Demolition opponents have demanded that the two projects be renovated, possibly with some infill housing added, instead of demolished. NYCHA’s draft environmental-impact statement says that “would not create enough market-rate housing to financially support the PACT and affordable housing components of the project.” The authority estimated in 2023 that repairs on the two, such as fixing the elevators, would cost $927 million over the next 20 years.
Overall, it estimated that making necessary repairs in all of its 335 developments would cost $78 billion—almost $440,000 per apartment—over the next 20 years. Critics call that figure exaggerated, as it was 70% above the 2018 projection. Even so, says Chelsea Democratic district leader Layla Law-Gisiko, the cost would work out to $4 billion a year, manageable if there’s the political will.

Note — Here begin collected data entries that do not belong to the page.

(** The two [except] clauses shared by both endpoints: an
    [HTTPException] is raised again, anything else becomes a 500. *)
Definition endpoint_handler {A} (what : string) (e : exn) : Eff A :=
  match e with
  | HTTPException _ _ => raise e
  | _ =>
      logger_error (what +:+ str_exn e);;
      raise (HTTPException 500 ("Internal server error: " +:+ str_exn e))
  end.

Section endpoints.

Variable config : Config.
Variable env : Env.

Definition convert_sync (file : Upload) : Eff ConversionResponse :=
  try_except
    (name ← of_result (Path (file_filename file));
     let file_ext := str_lower (Pathlib.suffix name) in
     (if negb (bool_decide (file_ext ∈ allowed_extensions))
      then raise (HTTPException 400 (unsupported_detail file_ext))
      else mret tt);;
     file_content ← of_result (file_read file);
     (if (length file_content =? 0)%nat
      then raise (HTTPException 400 "Empty file")
      else mret tt);;
     '(ok, msg, output_filename) ←
        Converter.convert_to_pdf config env file_content name;
     if ok : bool then
       let url := "/download/" +:+ default "None" output_filename in
       mret {| success := true; message := msg; task_id := None;
               download_url := Some url; filename := output_filename |}
     else
       raise (HTTPException 500 msg))
    (endpoint_handler "Error in sync conversion: ").

Definition convert_async (file : Upload) : App ConversionResponse :=
  app_try_except
    (name ← lift (of_result (Path (file_filename file)));
     let file_ext := str_lower (Pathlib.suffix name) in
     lift (if negb (bool_decide (file_ext ∈ allowed_extensions))
           then raise (HTTPException 400 (unsupported_detail file_ext))
           else mret tt);;
     file_content ← lift (of_result (file_read file));
     lift (if (length file_content =? 0)%nat
           then raise (HTTPException 400 "Empty file")
           else mret tt);;
     let new_id := uuid4 env in
     setitem new_id {| task_state := processing;
                       task_message := "Conversion in progress";
                       task_filename := None;
                       created_at := datetime_now env |};;
     add_task (Scheduled new_id file_content name);;
     mret {| success := true; message := "Conversion task started";
             task_id := Some new_id; download_url := None; filename := None |})
    (λ e, lift (endpoint_handler "Error in async conversion: " e)).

NYCHA has not yet submitted its final application for the demolition plan, says Keitt, and “they have not gotten the go-ahead from HUD.” Still, says Law-Gisiko, “it’s far from a done deal, but it is certainly moving forward.”
Section 8 conversion
The privatization plan would also take the two developments out of Section 9, the part of federal housing law that covers publicly owned housing, and put the tenants’ new apartments in Section 8, the Housing Choice Voucher program. Section 8 tenants generally pay 30% of their income for rent, and the federal government pays the difference between that and what the landlord is charging.
Law-Gisiko calls that “very risky.” Section 8 contracts last for only 20 years, and renewing them is optional, she says. “They can cut the cord.”
The Trump budget proposal for the 2026 fiscal year, released May 30, would cut HUD’s rental-assistance programs, including Section 8 and public housing, by 43%, or $26.7 billion. It would combine them all into one finite block grant to states, and cut off aid for “able-bodied adults” after two years.
Section 8 has long been unable to aid all renters who are eligible. NYCHA, which administers vouchers for 85,000 households, stopped accepting applications from 2009 until June 2024. When it resumed for one week, more than 630,000 people applied. About 200,000 made it onto the waiting list.
Decades of cuts
Funds for public housing have been cut for more than 40 years—in the 1980s by the federal government under Ronald Reagan, and in the 1990s and 2000s by the state under Gov. George Pataki, and the city under Rudolph Giuliani and Michael Bloomberg. The Faircloth Amendment in 1998 prohibited local governments from building more public housing than they already had.
NYCHA’s partial-privatization strategy attempts to compensate for the lack of funds by using market-rate housing to “cross-subsidize” repairs and maintenance. Keitt calls it “a model where they can get the most market rate” and a “strategy of attrition on housing as a whole.”
Local elected officials have given “no support whatsoever” to tenants’ calls for “more renovation, no demolition,” says Keitt. “They believe they know what’s best for us.”
As rents escalated over the past 40 years, the main method of funding “affordable housing” In New York City has been trickle-down from luxury development, of having up to 30% of the apartments in a new building be below market rate. Under Bill de Blasio’s administration it was mandatory; under Eric Adams’ “City of Yes” plan, it’s voluntary, a reward for constructing larger buildings. Under fairly common circumstances, a $4,300-a-month two-bedroom apartment can qualify as “affordable”; one that rents for under $1,500 needs significant subsidies.
That method “has not worked—it has not worked,” says Keitt. “We have to house people. We have to have housing.”